Australia’s aged care nurses still in the dark about promised ‘pop-up’ vaccination hubs
The federal government is expected to miss a self-imposed target on delivering “pop-up” hubs to vaccinate critical aged care staff and has given no details on the proposal to workers, despite multiple requests for information and meetings from the nursing union.
The vaccine rollout has been slow, chaotic and confusing for aged care workers, many of whom have reported receiving no jab or being left in limbo with a first dose only.
In an attempt to improve the vaccination rate of aged care workers, the government has promised to set up vaccination pop-up hubs specifically to vaccinate staff.
In its latest advice to aged care workers, the health department says the “details on the first of the pop-up locations will be made available in early April 2021”.
But the Guardian can reveal that the health department is still locked in negotiations with its contractor about the proposal and is yet to conduct consultation with the aged care sector.
Aged care workers have still not received even basic information about the planned pop-up hubs, despite the efforts of the Australian Nursing & Midwifery Federation.
“We’ve asked, and I’ve asked for a meeting to follow this through, about where they’ll be, how they’ll operate, what will the worker need to present to the clinic,” ANMF federal secretary, Annie Butler, told the Guardian. “But we haven’t got any information back.”
“I’m concerned, as we have been the whole time, that they have an idea, there’s a promise made, but they haven’t thought through the actual practicalities of making it happen.”
The department said it was still “discussing arrangements with the proposed contractor” for the delivery of the pop-up clinics for aged care workers.
“More information will be provided upon finalisation of these discussions and consultation with the aged care sector,” the department said in a statement.
Butler said that, given the department’s statement, she expected it would miss its own target on the delivery of the pop-up clinic locations by early April.
The lack of detail on the pop-up hubs is just one element driving confusion among aged care staff.
The government has so far not released specific figures on the vaccination of aged care staff, but is well behind more broadly on its aged care rollout.
Some aged care staff are receiving Pfizer jabs that are left over when the federal government’s private contractors turn up to aged care facilities to vaccinate residents.
Other staff are being told to go to general practitioners, many of whom are already overwhelmed by significant demand and dose undersupply.

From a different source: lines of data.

(** @core/config.rs:26-34 SpectraModeAConfig::deserialize *)
Definition mode_a_codec : codec SpectraModeAConfig :=
  iso (plain (flag_or "enabled" default_true *** dflt "dispatch_policy" policy_codec ResponseWithFailure I ***
      number_or "timeout_ms" default_timeout_ms' eq_refl))
    (fun m => (ma_enabled m, (ma_dispatch_policy m, ma_timeout_ms m)))
    (fun t => let '(a, (b, c)) := t in ModeA a b c) ltac:(by intros []) ltac:(tupled).
(** @core/config.rs:48-62 SpectraRouteConfig::deserialize *)
Definition route_codec : codec SpectraRouteConfig :=
  iso (aliased (req "operation" a_text *** dflt "mode" strategy_codec SyncUpstreamExecution I *** flag_or "enabled" default_true ***
      opt_text "upstream" *** text_or "receipt_status" default_receipt_status *** dflt "interceptors" (vec a_text) [] (Forall_nil_2 _) ***
      opt_default "dispatch_policy" policy_codec ltac:(abstract done))
      [("strategy", "mode"); ("execution", "mode"); ("execution_strategy", "mode")] eq_refl eq_refl)
    (fun r => (operation r, (mode r, (rt_enabled r, (rt_upstream r, (receipt_status r, (rt_interceptors r, rt_dispatch_policy r)))))))
    (fun t => let '(a, (b, (c, (d, (e, (f, g)))))) := t in Route a b c d e f g) ltac:(by intros []) ltac:(tupled).
(** @core/config.rs:87-124 InterceptorConfig::deserialize *)
Definition interceptor_codec : codec InterceptorConfig :=
  iso (aliased (req "type" type_codec *** req "stage" stage_codec *** opt_text "expression" ***
      opt_number "status_code" 65535 *** opt_text "code" *** opt_text "message" *** opt_text "action" *** opt_text "tag" ***
      opt_text "path" *** opt_number "timeout_ms" Int.u64_max *** maybe_skipped "fail_mode" fail_mode_codec ltac:(abstract done) ***
      opt_number "failure_threshold" Int.u32_max *** opt_number "cooloff_duration_secs" Int.u64_max *** opt_text "kind" ***
      opt_text "token" *** opt_text "provider" *** opt_text "jwks_url" *** opt_text "secret" *** opt_text "mutations_default" ***
      opt_text "queries_default" *** maybe_skipped "unauthenticated_ops" (vec a_text) ltac:(abstract done) ***
      maybe_skipped "roles" (table (vec a_text)) ltac:(abstract done) *** opt_text "subject_path" *** opt_text "tenant_path" ***
      opt_text "roles_path" *** opt_text "permissions_path")
      [("expr", "expression"); ("module", "path"); ("circuit_breaker_failures", "failure_threshold");
       ("circuit_breaker_reset_ms", "cooloff_duration_secs")] eq_refl eq_refl)
    (fun i => (interceptor_type i, (stage i, (expression i, (status_code i, (code i, (ic_message i, (action i, (tag i, (path i,
      (timeout_ms i, (fail_mode i, (failure_threshold i, (cooloff_duration_secs i, (kind i, (token i, (provider i, (jwks_url i,
      (secret i, (mutations_default i, (queries_default i, (unauthenticated_ops i, (roles i, (subject_path i, (tenant_path i,
      (roles_path i, permissions_path i))))))))))))))))))))))))))
    (fun t => let '(a, (b, (c, (d, (e, (f, (g, (h, (i, (j, (k, (l, (m, (n, (o, (p, (q, (r, (s, (u, (v, (w, (x, (y, (z, aa)))))))))))))))))))))))))
        := t in Interceptor a b c d e f g h i j k l m n o p q r s u v w x y z aa) ltac:(by intros []) ltac:(tupled).
(** @core/config.rs:134-144 SpectraWasmConfig::deserialize *)
Definition wasm_codec : codec SpectraWasmConfig :=
  iso (plain (flag_or "strict_aot" default_true *** flag_or "allow_jit" false ***
      number_or "epoch_tick_interval_ms" default_epoch_tick_interval_ms eq_refl ***
      number_or "default_timeout_ms" default_wasm_timeout_ms eq_refl))
    (fun m => (strict_aot m, (allow_jit m, (epoch_tick_interval_ms m, default_timeout_ms m))))
    (fun t => let '(a, (b, (c, d))) := t in WasmCfg a b c d) ltac:(by intros []) ltac:(tupled).
(** @core/config.rs:157-163 SpectraUpstreamConfig::deserialize *)
Definition upstream_codec : codec SpectraUpstreamConfig :=
  iso (plain (text_or "name" default_upstream_name *** opt_text "description" *** req "addr" a_text))
    (fun u => (up_name u, (up_description u, up_addr u)))
    (fun t => let '(a, (b, c)) := t in Upstream a b c) ltac:(by intros []) ltac:(tupled).
(** @core/config.rs:193-203 SpectraSubscriptionsConfig::deserialize *)
Definition subscriptions_codec : codec SpectraSubscriptionsConfig :=
  iso (plain (flag_or "enabled" default_true *** text_or "topic_prefix" default_sub_prefix ***
      number_or "keepalive_secs" default_keepalive_secs eq_refl ***
      number_or "client_buffer_capacity" default_client_buffer_capacity eq_refl))
    (fun m => (sub_enabled m, (topic_prefix m, (keepalive_secs m, client_buffer_capacity m))))
    (fun t => let '(a, (b, (c, d))) := t in SubsCfg a b c d) ltac:(by intros []) ltac:(tupled).
(** @core/config.rs:216-225 SpectraIdempotencyConfig::deserialize *)
Definition idempotency_codec : codec SpectraIdempotencyConfig :=
  iso (plain (dflt "backend" backend_codec BackendMemory I *** opt_text "addr" ***
      number_or "ttl_secs" default_idempotency_ttl_secs eq_refl *** number_or "max_capacity" default_max_capacity eq_refl))
    (fun m => (backend m, (id_addr m, (ttl_secs m, id_max_capacity m))))
    (fun t => let '(a, (b, (c, d))) := t in IdemCfg a b c d) ltac:(by intros []) ltac:(tupled).
(** @core/config.rs:242-248 ErrorCaptureConfig::deserialize *)
Definition error_capture_codec : codec ErrorCaptureConfig :=
  iso (plain (flag_or "enabled" default_true *** number_or "max_body_bytes" default_error_max_body_bytes eq_refl))
    (fun m => (ec_enabled m, max_body_bytes m))
    (fun t => let '(a, b) := t in ErrCfg a b) ltac:(by intros []) ltac:(tupled).
(** The only section of [SpectraTelemetryConfig]. @core/config.rs:259-263 SpectraTelemetryConfig::deserialize *)
Definition telemetry_codec : codec ErrorCaptureConfig :=
  plain (dflt "error_capture" error_capture_codec error_capture_default ltac:(abstract (by repeat split))).
(** @core/config.rs:269-275 SpectraDnsConfig::deserialize *)
Definition dns_codec : codec SpectraDnsConfig :=
  iso (plain (flag_or "enabled" default_true *** number_or "interval_secs" default_dns_interval_secs eq_refl))
    (fun m => (dns_enabled m, interval_secs m))
    (fun t => let '(a, b) := t in DnsCfg a b) ltac:(by intros []) ltac:(tupled).
(** @core/config.rs:286-298 SpectraDispatchConfig::deserialize *)
Definition dispatch_codec : codec SpectraDispatchConfig :=
  iso (plain (req "name" a_text *** opt_text "description" *** req "method" a_text *** req "addr" a_text ***
      opt_default "reconnect_profile" a_text ltac:(abstract done) *** opt_default "reconnect_initial_ms" (a_number Int.u64_max) ltac:(abstract done) ***
      opt_default "reconnect_max_ms" (a_number Int.u64_max) ltac:(abstract done)))
    (fun d => (d_name d, (d_description d, (d_method d, (d_addr d, (reconnect_profile d, (reconnect_initial_ms d, reconnect_max_ms d)))))))
    (fun t => let '(a, (b, (c, (d, (e, (f, g)))))) := t in DispatchCfg a b c d e f g) ltac:(by intros []) ltac:(tupled).
(** @core/config.rs:349-361 SpectraGqlConfig::deserialize *)
Definition gql_codec : codec SpectraGqlConfig :=
  iso (aliased (req "paths" a_text *** req "ops_to_dispatch" a_text *** maybe_skipped "upstream" upstream_codec ltac:(abstract done) ***
      maybe_skipped "dispatch" dispatch_codec ltac:(abstract done) *** dflt "mode_a" mode_a_codec mode_a_default ltac:(abstract (by repeat split)) ***
      dflt "routes" (table route_codec) [] ltac:(abstract (by split)) *** dflt "interceptors" (vec a_text) [] (Forall_nil_2 _))
      [("sync", "mode_a"); ("synchronous", "mode_a"); ("sync_execution", "mode_a")] eq_refl eq_refl)
    (fun g => (g_paths g, (ops_to_dispatch g, (g_upstream g, (g_dispatch g, (mode_a g, (routes g, g_interceptors g)))))))
    (fun t => let '(a, (b, (c, (d, (e, (f, g)))))) := t in GqlCfg a b c d e f g) ltac:(by intros []) ltac:(tupled).
(** @core/config.rs:363-369 SpectraRestConfig::deserialize *)
Definition rest_codec : codec SpectraRestConfig :=
  iso (plain (req "paths" a_text *** maybe_skipped "upstream" upstream_codec ltac:(abstract done) ***
      maybe_skipped "dispatch" dispatch_codec ltac:(abstract done)))
    (fun r => (r_paths r, (r_upstream r, r_dispatch r)))
    (fun t => let '(a, (b, c)) := t in RestCfg a b c) ltac:(by intros []) ltac:(tupled).
(** @core/config.rs:393-407 SpectraAdminConfig::deserialize *)
Definition admin_codec : codec SpectraAdminConfig :=
  iso (plain (flag_or "enabled" default_admin_enabled *** text_or "bind_addr" default_admin_bind_addr ***
      text_or "path_prefix" default_admin_path_prefix *** dflt "allowed_ips" (vec a_text) default_allowed_ips ltac:(abstract (by repeat constructor)) ***
      flag_or "enable_ui" default_true *** opt_default "deploy_token" a_text ltac:(abstract done)))
    (fun a => (a_enabled a, (a_bind_addr a, (path_prefix a, (allowed_ips a, (enable_ui a, deploy_token a))))))
    (fun t => let '(a, (b, (c, (d, (e, f))))) := t in AdminCfg a b c d e f) ltac:(by intros []) ltac:(tupled).
(** @core/config.rs:422-435 SpectraAppConfig::deserialize *)
Definition app_codec : codec SpectraAppConfig :=
  iso (plain (req "id" a_text *** text_or "name" "" *** dflt "domains" (vec a_text) [] (Forall_nil_2 _) ***
      dflt "path_prefixes" (vec a_text) [] (Forall_nil_2 _) *** text_or "upstream" "" *** opt_default "subject_prefix" a_text ltac:(abstract done)))
    (fun a => (app_id a, (app_name a, (domains a, (path_prefixes a, (app_upstream a, subject_prefix a))))))
    (fun t => let '(a, (b, (c, (d, (e, f))))) := t in App a b c d e f) ltac:(by intros []) ltac:(tupled).
(** @core/config.rs:457-468 SpectraConfigStoreConfig::deserialize *)
Definition store_codec : codec SpectraConfigStoreConfig :=
  iso (plain (text_or "backend" default_store_backend *** opt_text "database_url" *** opt_text "redis_url" ***
      opt_text "file_path" *** text_or "table_name" default_table_name *** text_or "key" default_config_key))
    (fun s => (st_backend s, (database_url s, (redis_url s, (file_path s, (table_name s, st_key s))))))
    (fun t => let '(a, (b, (c, (d, (e, f))))) := t in StoreCfg a b c d e f) ltac:(by intros []) ltac:(tupled).
(** @core/config.rs:483-512 SpectraConfig::deserialize *)
Definition spectra_codec : codec SpectraConfig :=
  iso (plain (req "bind_addr" a_text *** req "gql" gql_codec *** req "rest" rest_codec *** req "upstream" upstream_codec ***
      list_or_empty "upstreams" (table upstream_codec) ltac:(abstract (by split)) *** list_or_empty "apps" (vec app_codec) (Forall_nil_2 _) ***
      opt_default "default_app" a_text ltac:(abstract done) *** req "dispatch" dispatch_codec ***
      dflt "idempotency" idempotency_codec idempotency_default ltac:(abstract (by repeat split)) ***
      dflt "subscriptions" subscriptions_codec subscriptions_default ltac:(abstract (by repeat split)) ***
      dflt "admin" admin_codec admin_default ltac:(abstract (by repeat split; repeat constructor)) ***
      list_or_empty "interceptors" (table interceptor_codec) ltac:(abstract (by split)) ***
      dflt "wasm" wasm_codec wasm_default ltac:(abstract (by repeat split)) ***
      dflt "telemetry" telemetry_codec error_capture_default ltac:(abstract (by repeat split)) ***
      dflt "config_store" store_codec store_default ltac:(abstract (by repeat split)) ***
      dflt "dns" dns_codec dns_default ltac:(abstract (by repeat split))))
    (fun c => (bind_addr c, (gql c, (rest c, (upstream c, (upstreams c, (apps c, (default_app c, (dispatch c, (idempotency c,
      (subscriptions c, (admin c, (interceptors c, (wasm c, (error_capture c, (config_store c, dns c))))))))))))))))
    (fun t => let '(a, (b, (c, (d, (e, (f, (g, (h, (i, (j, (k, (l, (m, (n, (o, p))))))))))))))) := t in
      Spectra a b c d e f g h i j k l m n o p) ltac:(by intros []) ltac:(tupled).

Reports have also emerged of aged care workers being denied their second dose because their first was not properly recorded on the Australian Immunisation Register.

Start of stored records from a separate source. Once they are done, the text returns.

(** Every token of [s.split()] is non-empty and made of characters of [s]
    that are no whitespace. *)
Lemma split_tokens (R : ascii → Prop) (s : string) :
  Forall R (chars s) →
  Forall (λ t, t ≠ "" ∧ Forall (λ c, Py.isspace c = false ∧ R c) (chars t))
    (Py.split s).
Proof.
  induction s as [|c s IH]; [constructor|].
  rewrite chars_cons. intros H. apply Forall_cons in H as [Hc H].
  specialize (IH H). cbn [Py.split].
  destruct (Py.isspace c) eqn:Ec; [exact IH|].
  assert (String c "" ≠ ""
          ∧ Forall (λ c, Py.isspace c = false ∧ R c) (chars (String c "")))
    as Hone by (split; [done | repeat constructor; done]).
  destruct s as [|c' s']; [by repeat constructor|].
  destruct (Py.isspace c') eqn:Ec'; [by constructor|].
  destruct (Py.split (String c' s')) as [|t ts]; [by repeat constructor|].
  apply Forall_cons in IH as [[Ht Hchars] Hts].
  constructor; [|done]. split; [done|].
  rewrite chars_cons. by constructor.
Qed.

Lemma chars_lower (s : string) :
  Forall (λ c, Py.lower_char c = c) (chars (Py.lower s)).
Proof.
  induction s as [|c s IH]; [constructor|].
  cbn [Py.lower]. rewrite chars_cons.
  constructor; [apply lower_char_idem | done].
Qed.

Lemma chars_remove_char (R : ascii → Prop) (d : ascii) (s : string) :
  Forall R (chars s) →
  Forall (λ c, c ≠ d ∧ R c) (chars (Py.remove_char d s)).
Proof.
  induction s as [|c s IH]; [constructor|].
  rewrite chars_cons. intros H. apply Forall_cons in H as [Hc H].
  cbn [Py.remove_char].
  destruct (Ascii.eqb_spec c d) as [->|Hne]; [by apply IH|].
  rewrite chars_cons. constructor; [done | by apply IH].
Qed.
(* ===== verification/_CoqProject ===== *)
-Q . S2P
Prelude.v
Python.v
PyString.v
FloatConv.v
ObjectId.v
PyRepr.v
Regex.v
RegexSpec.v
RegexPrint.v
Filter.v
Pricing.v
PricingExact.v
Query.v
Store.v
Api.v
Server.v
Pydantic.v
Schemas.v
Params.v
Cors.v
App.v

Aged care worker Donna, who asked that only her first name be used, received no warning that staff would be vaccinated with leftover Pfizer doses when private contractor in-reach teams first visited her South Australian facility to give the jab to residents.

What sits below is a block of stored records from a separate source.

(** ** [int(str(n)) == n] *)

(** The value of a digit string read from the left, after [acc]. *)
Fixpoint uint_acc (u : Decimal.uint) (acc : Z) : Z :=
  match u with
  | Decimal.Nil => acc
  | Decimal.D0 l => uint_acc l (acc * 10)
  | Decimal.D1 l => uint_acc l (acc * 10 + 1)
  | Decimal.D2 l => uint_acc l (acc * 10 + 2)
  | Decimal.D3 l => uint_acc l (acc * 10 + 3)
  | Decimal.D4 l => uint_acc l (acc * 10 + 4)
  | Decimal.D5 l => uint_acc l (acc * 10 + 5)
  | Decimal.D6 l => uint_acc l (acc * 10 + 6)
  | Decimal.D7 l => uint_acc l (acc * 10 + 7)
  | Decimal.D8 l => uint_acc l (acc * 10 + 8)
  | Decimal.D9 l => uint_acc l (acc * 10 + 9)
  end.

Lemma int_digits_uint u acc :
  int_digits (NilEmpty.string_of_uint u) acc = Some (uint_acc u acc).
Proof.
  revert acc; induction u; intros acc; simpl; [reflexivity | ..];
    rewrite IHu; do 2 f_equal; lia.
Qed.

Lemma uint_acc_pos u (acc : positive) :
  uint_acc u (Zpos acc) = Zpos (Pos.of_uint_acc u acc).
Proof.
  revert acc; induction u; intros acc; cbn [uint_acc Pos.of_uint_acc]; try reflexivity;
    rewrite <- IHu; f_equal; lia.
Qed.

Lemma uint_acc_of_uint u : uint_acc u 0 = Z.of_uint u.
Proof.
  unfold Z.of_uint. induction u; cbn [uint_acc Pos.of_uint Z.of_N]; try reflexivity;
    [exact IHu | rewrite <- uint_acc_pos; reflexivity ..].
Qed.

Lemma int_unsigned_uint u :
  u <> Decimal.Nil -> int_unsigned (NilEmpty.string_of_uint u) = Some (Z.of_uint u).
Proof.
  intros Hu. rewrite <- uint_acc_of_uint.
  destruct u; [congruence | ..]; simpl;
    rewrite int_digits_uint; reflexivity.
Qed.

Lemma int_signed_uint u :
  u <> Decimal.Nil -> int_signed (NilEmpty.string_of_uint u) = int_unsigned (NilEmpty.string_of_uint u).
Proof. destruct u; [congruence | reflexivity ..]. Qed.

Lemma of_uint_to_uint p : Z.of_uint (Pos.to_uint p) = Zpos p.
Proof. unfold Z.of_uint. rewrite DecimalPos.Unsigned.of_to. reflexivity. Qed.

(** [str(n)] of an [int] ([str_Z]) reads back as [n]. *)
Lemma int_signed_str_Z n : int_signed (str_Z n) = Some n.
Proof.
  unfold str_Z. pose proof DecimalPos.Unsigned.to_uint_nonnil as Hnn.
  destruct n as [|p|p]; [reflexivity | cbn [Z.to_int NilEmpty.string_of_int] ..].
  - rewrite int_signed_uint, int_unsigned_uint, of_uint_to_uint by apply Hnn. reflexivity.
  - change (int_signed (String "-" (NilEmpty.string_of_uint (Pos.to_uint p))))
      with (option_map Z.opp (int_unsigned (NilEmpty.string_of_uint (Pos.to_uint p)))).
    rewrite int_unsigned_uint, of_uint_to_uint by apply Hnn. reflexivity.
Qed.

Lemma forallb_rev {A : Type} (f : A -> bool) l : forallb f (rev l) = forallb f l.
Proof.
  induction l as [|x l IH]; [reflexivity|]. cbn [rev]. rewrite forallb_app, IH. cbn.
  rewrite andb_true_r, andb_comm. reflexivity.
Qed.

Lemma rev_string_involutive s : rev_string (rev_string s) = s.
Proof.
  unfold rev_string. rewrite list_ascii_of_string_of_list_ascii, rev_involutive.
  apply string_of_list_ascii_of_string.
Qed.

Lemma append_nil_r s : (s ++ "")%string = s.
Proof. induction s as [|c s IH]; [reflexivity | cbn; rewrite IH; reflexivity]. Qed.

Lemma list_ascii_of_string_app a b :
  list_ascii_of_string (a ++ b) = (list_ascii_of_string a ++ list_ascii_of_string b)%list.
Proof. induction a as [|c a IH]; [reflexivity | cbn; rewrite IH; reflexivity]. Qed.

Lemma string_of_list_ascii_app (l1 l2 : list ascii) :
  string_of_list_ascii (l1 ++ l2) = (string_of_list_ascii l1 ++ string_of_list_ascii l2)%string.
Proof. induction l1 as [|c l1 IH]; [reflexivity | cbn; rewrite IH; reflexivity]. Qed.

Lemma rev_string_app a b : rev_string (a ++ b) = (rev_string b ++ rev_string a)%string.
Proof.
  unfold rev_string. rewrite list_ascii_of_string_app, rev_app_distr.
  apply string_of_list_ascii_app.
Qed.

Section StripLemmas.
Variable is_space : ascii -> bool.

(** A text without whitespace of the class, which stripping leaves alone. *)
Definition no_space_by (s : string) : bool :=
  forallb (fun c => negb (is_space c)) (list_ascii_of_string s).

Lemma lstrip_no_space s : no_space_by s = true -> lstrip_by is_space s = s.
Proof.
  destruct s as [|c r]; [reflexivity|]. unfold no_space_by. cbn [list_ascii_of_string forallb lstrip_by].
  destruct (is_space c); [discriminate | reflexivity].
Qed.

Lemma no_space_rev s : no_space_by (rev_string s) = no_space_by s.
Proof. unfold no_space_by, rev_string. rewrite list_ascii_of_string_of_list_ascii. apply forallb_rev. Qed.

Lemma strip_by_no_space s : no_space_by s = true -> strip_by is_space s = s.
Proof.
  intros H. unfold strip_by. rewrite (lstrip_no_space s H), lstrip_no_space.
  - apply rev_string_involutive.
  - rewrite no_space_rev. exact H.
Qed.

(** Whitespace of the class before a text is stripped with it. *)
Lemma lstrip_by_spaces w x :
  forallb is_space (list_ascii_of_string w) = true -> lstrip_by is_space (w ++ x) = lstrip_by is_space x.
Proof.
  induction w as [|c w IH]; [reflexivity|]. cbn [list_ascii_of_string forallb append lstrip_by].
  intros Hw. apply andb_prop in Hw as [-> Hw]. exact (IH Hw).
Qed.

Lemma lstrip_by_word s x :
  s <> EmptyString -> no_space_by s = true -> lstrip_by is_space (s ++ x) = (s ++ x)%string.
Proof.
  destruct s as [|c r]; [congruence|]. unfold no_space_by. cbn [list_ascii_of_string forallb append lstrip_by].
  intros _ H. destruct (is_space c); [discriminate | reflexivity].
Qed.

(** [strip] of a text between two runs of whitespace is the text. *)
Lemma strip_by_padded w1 s w2 :
  forallb is_space (list_ascii_of_string w1) = true -> forallb is_space (list_ascii_of_string w2) = true ->
  s <> EmptyString -> no_space_by s = true -> strip_by is_space (w1 ++ s ++ w2) = s.
Proof.
  intros H1 H2 Hs Hn. unfold strip_by.
  rewrite lstrip_by_spaces, lstrip_by_word by assumption.
  rewrite rev_string_app, lstrip_by_spaces, <- (append_nil_r (rev_string s)), lstrip_by_word,
    append_nil_r, rev_string_involutive; [reflexivity | ..].
  - intros E. apply Hs. rewrite <- (rev_string_involutive s), E. reflexivity.
  - rewrite no_space_rev. exact Hn.
  - unfold rev_string. rewrite list_ascii_of_string_of_list_ascii, forallb_rev. exact H2.
Qed.

End StripLemmas.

“I missed out on mine there,” she told the Guardian. “I went back to work and asked ‘so what happens for those who weren’t here?’ and they said ‘well, you’ll get it if you happen to be here on the day the residents get theirs and there’s leftovers’.”
The in-reach team came back to the facility, but Donna was again not present. Some staff got their second jab, others were given only their first, before being told to ring the state’s health department or local hospitals to get their second.
“They weren’t given any paperwork about having their shots done, which I think was getting placed on the Medicare app on your MyGov site, but not many people provided their Medicare card either,” she said.
Donna has still not been told when she might get her first dose.
The department said it had advised all providers of the alternative ways for workers to access the vaccines.
“All residential aged care facilities have been advised of the access points available for vaccinating aged care workers to complement the inreach program,” it said in a statement.
Butler said the aged care worker rollout has suffered from “multiple layers of confusion”. She described the current situation as “chaotic”.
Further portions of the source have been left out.